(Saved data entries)

============================================================

Lemma composite_domain (l : list record) (cs : gmap string scores) (u : string) :
  calculate_composite_scores l = Some cs ->
  (is_Some (cs !! u) <-> exists e, e ∈ l /\ username e = Some u).
Proof.
  intros H. destruct (composite_flow l cs H) as (cm & om & Hcm & _ & ->).
  rewrite composite_map_lookup, fmap_is_Some.
  destruct (ComponentFacts.calc_complexity_flow l cm Hcm) as (cmap & Hc & Hm).
  transitivity (is_Some (cmap !! u)).
  { split.
    - intros [v Hv]. destruct (MapFacts.map_mapM_lookup _ _ _ _ _ Hm Hv) as (a & Ha & _). eauto.
    - intros [a Ha]. destruct (MapFacts.map_mapM_lookup_Some _ _ _ _ _ Hm Ha) as (v & Hv & _).
      eauto. }
  split.
  - intros [a Ha]. destruct (MapFacts.collect_lookup _ _ _ _ _ _ Hc Ha) as [E|(e & He & Hf)];
      [by rewrite lookup_empty in E|].
    exists e. split; [done|]. exact (ScoreFacts.complexity_entry_key e _ Hf).
  - intros (e & He & Hu).
    destruct (MapFacts.collect_Some_inv _ _ _ _ e Hc He) as [kv Hkv].
    pose proof (ScoreFacts.complexity_entry_key e _ Hkv) as Hk. rewrite Hu in Hk.
    injection Hk as Hk. rewrite Hk.
    exact (ComponentFacts.collect_key_present _ _ _ _ e kv Hc He Hkv).
Qed.

Lemma normalize_in_range (v mn mx r : Q) :
  mn <= v <= mx -> normalize_to_100 v mn mx = Some r -> 0 <= r <= 100.
Proof.
  intros [H1 H2] Hn.
  destruct (Qeq_bool mx mn) eqn:E.
  - unfold normalize_to_100 in Hn. rewrite E in Hn. injection Hn as <-. lra.
  - apply Qeq_bool_neq in E.
    assert (Hlt : mn < mx).
    { apply Qle_lt_or_eq in H2 as [H2|H2]; [lra|].
      apply Qle_lt_or_eq in H1 as [H1|H1]; [lra|]. exfalso. apply E. rewrite <- H2. by rewrite H1. }
    destruct (NormalizeFacts.normalize_bounds v _ _ Hlt (conj H1 H2)) as (r' & Hr & Hb).
    rewrite Hn in Hr. injection Hr as ->. exact Hb.
Qed.

Lemma mapM_elem {B} (f : record -> option B) (l : list record) (ys : list B) (x : record) (y : B) :
  mapM f l = Some ys -> x ∈ l -> f x = Some y -> y ∈ ys.
Proof.
  intros H Hx Hf. apply mapM_Some in H. apply list_elem_of_lookup in Hx as [i Hi].
  destruct (Forall2_lookup_l _ _ _ _ _ H Hi) as (y' & Hy' & Hf').
  rewrite Hf in Hf'. injection Hf' as ->. by eapply list_elem_of_lookup_2.
Qed.

(** The inputs the other component reads lie on their documented scales. *)
Definition inputs_in_range (e : record) : Prop :=
  (forall ai cq qs, get_dict e "ai_analysis" = Some ai -> dget_dict ai "code_quality" = Some cq ->
     dget_num cq "quality_score" = Some qs -> 0 <= qs <= 10) /\
  (forall ai rq th hp, get_dict e "ai_analysis" = Some ai ->
     dget_dict ai "review_quality" = Some rq ->
     dget_num rq "thoroughness_score" = Some th -> dget_num rq "helpfulness_score" = Some hp ->
     0 <= th <= 10 /\ 0 <= hp <= 10) /\
  (forall pr, get_num e "pr_merge_rate" = Some pr -> 0 <= pr <= 100).

Lemma other_range (l : list record) (om : gmap string Q) (u : string) (o : Q) :
  (forall e, e ∈ l -> inputs_in_range e) ->
  calculate_other_component l = Some om -> om !! u = Some o -> 0 <= o <= 100.
Proof.
  intros Hin H Ho. unfold calculate_other_component in H.
  destruct (mapM (fun eng => get_num eng "commit_frequency") l) as [cfs|] eqn:Ecf;
    bind_red in H; [|discriminate].
  destruct (mapM (fun eng => get_num eng "review_participation") l) as [rps|] eqn:Erp;
    bind_red in H; [|discriminate].
  destruct (MapFacts.collect_lookup _ _ _ _ _ _ H Ho) as [E|(e & He & Hf)];
    [by rewrite lookup_empty in E|].
  destruct (Hin e He) as (Hq & Hr & Hp).
  unfold other_entry in Hf. destruct (username e); bind_red in Hf; [|discriminate].
  destruct (other_components _ _ _ _ e) as [comps|] eqn:Hoc; bind_red in Hf; [|discriminate].
  injection Hf as _ <-. apply MeanFacts.other_score_range.
  unfold other_components in Hoc.
  destruct (get_dict e "ai_analysis") as [ai|] eqn:E1; bind_red in Hoc; [|discriminate].
  destruct (dget_dict ai "code_quality") as [cq|] eqn:E2; bind_red in Hoc; [|discriminate].
  destruct (dget_dict ai "review_quality") as [rq|] eqn:E3; bind_red in Hoc; [|discriminate].
  destruct (dget_num cq "quality_score") as [qs|] eqn:E4; bind_red in Hoc; [|discriminate].
  destruct (dget_num rq "thoroughness_score") as [th|] eqn:E5; bind_red in Hoc; [|discriminate].
  destruct (dget_num rq "helpfulness_score") as [hp|] eqn:E6; bind_red in Hoc; [|discriminate].
  destruct (get_num e "commit_frequency") as [cf|] eqn:E7; bind_red in Hoc; [|discriminate].
  destruct (normalize_to_100 cf _ _) as [ncf|] eqn:E8; bind_red in Hoc; [|discriminate].
  destruct (get_num e "pr_merge_rate") as [pr|] eqn:E9; bind_red in Hoc; [|discriminate].
  destruct (get_num e "review_participation") as [rp|] eqn:E10; bind_red in Hoc; [|discriminate].
  destruct (normalize_to_100 rp _ _) as [nrp|] eqn:E11; bind_red in Hoc; [|discriminate].
  injection Hoc as <-.
  pose proof (Hq _ _ _ eq_refl E2 E4) as Bq. pose proof (Hr _ _ _ _ eq_refl E3 E5 E6) as [Bt Bh].
  pose proof (Hp _ eq_refl) as Bp.
  pose proof (mapM_elem _ _ _ e cf Ecf He E7) as Icf.
  pose proof (mapM_elem _ _ _ e rp Erp He E10) as Irp.
  pose proof (normalize_in_range cf _ _ ncf
    (conj (ScoreFacts.py_min_le _ _ Icf) (ScoreFacts.py_max_ge _ _ Icf)) E8) as Bcf.
  pose proof (normalize_in_range rp _ _ nrp
    (conj (ScoreFacts.py_min_le _ _ Irp) (ScoreFacts.py_max_ge _ _ Irp)) E11) as Brp.
  assert (Er : (th + hp) / 2 * 10 == (th + hp) * 5) by field.
  repeat (apply List.Forall_cons; [rewrite ?Er; split; lra|]). apply List.Forall_nil.
Qed.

============================================================

### [Work to complete]
Find the line with "unfold other_entry in" in the entries above. Retype it and each line after it, exactly, through the line with "eqn:E6; bind_red in Hoc; [|discriminate].", and stop there.

### [Reply to the task]
  unfold other_entry in Hf. destruct (username e); bind_red in Hf; [|discriminate].
  destruct (other_components _ _ _ _ e) as [comps|] eqn:Hoc; bind_red in Hf; [|discriminate].
  injection Hf as _ <-. apply MeanFacts.other_score_range.
  unfold other_components in Hoc.
  destruct (get_dict e "ai_analysis") as [ai|] eqn:E1; bind_red in Hoc; [|discriminate].
  destruct (dget_dict ai "code_quality") as [cq|] eqn:E2; bind_red in Hoc; [|discriminate].
  destruct (dget_dict ai "review_quality") as [rq|] eqn:E3; bind_red in Hoc; [|discriminate].
  destruct (dget_num cq "quality_score") as [qs|] eqn:E4; bind_red in Hoc; [|discriminate].
  destruct (dget_num rq "thoroughness_score") as [th|] eqn:E5; bind_red in Hoc; [|discriminate].
  destruct (dget_num rq "helpfulness_score") as [hp|] eqn:E6; bind_red in Hoc; [|discriminate].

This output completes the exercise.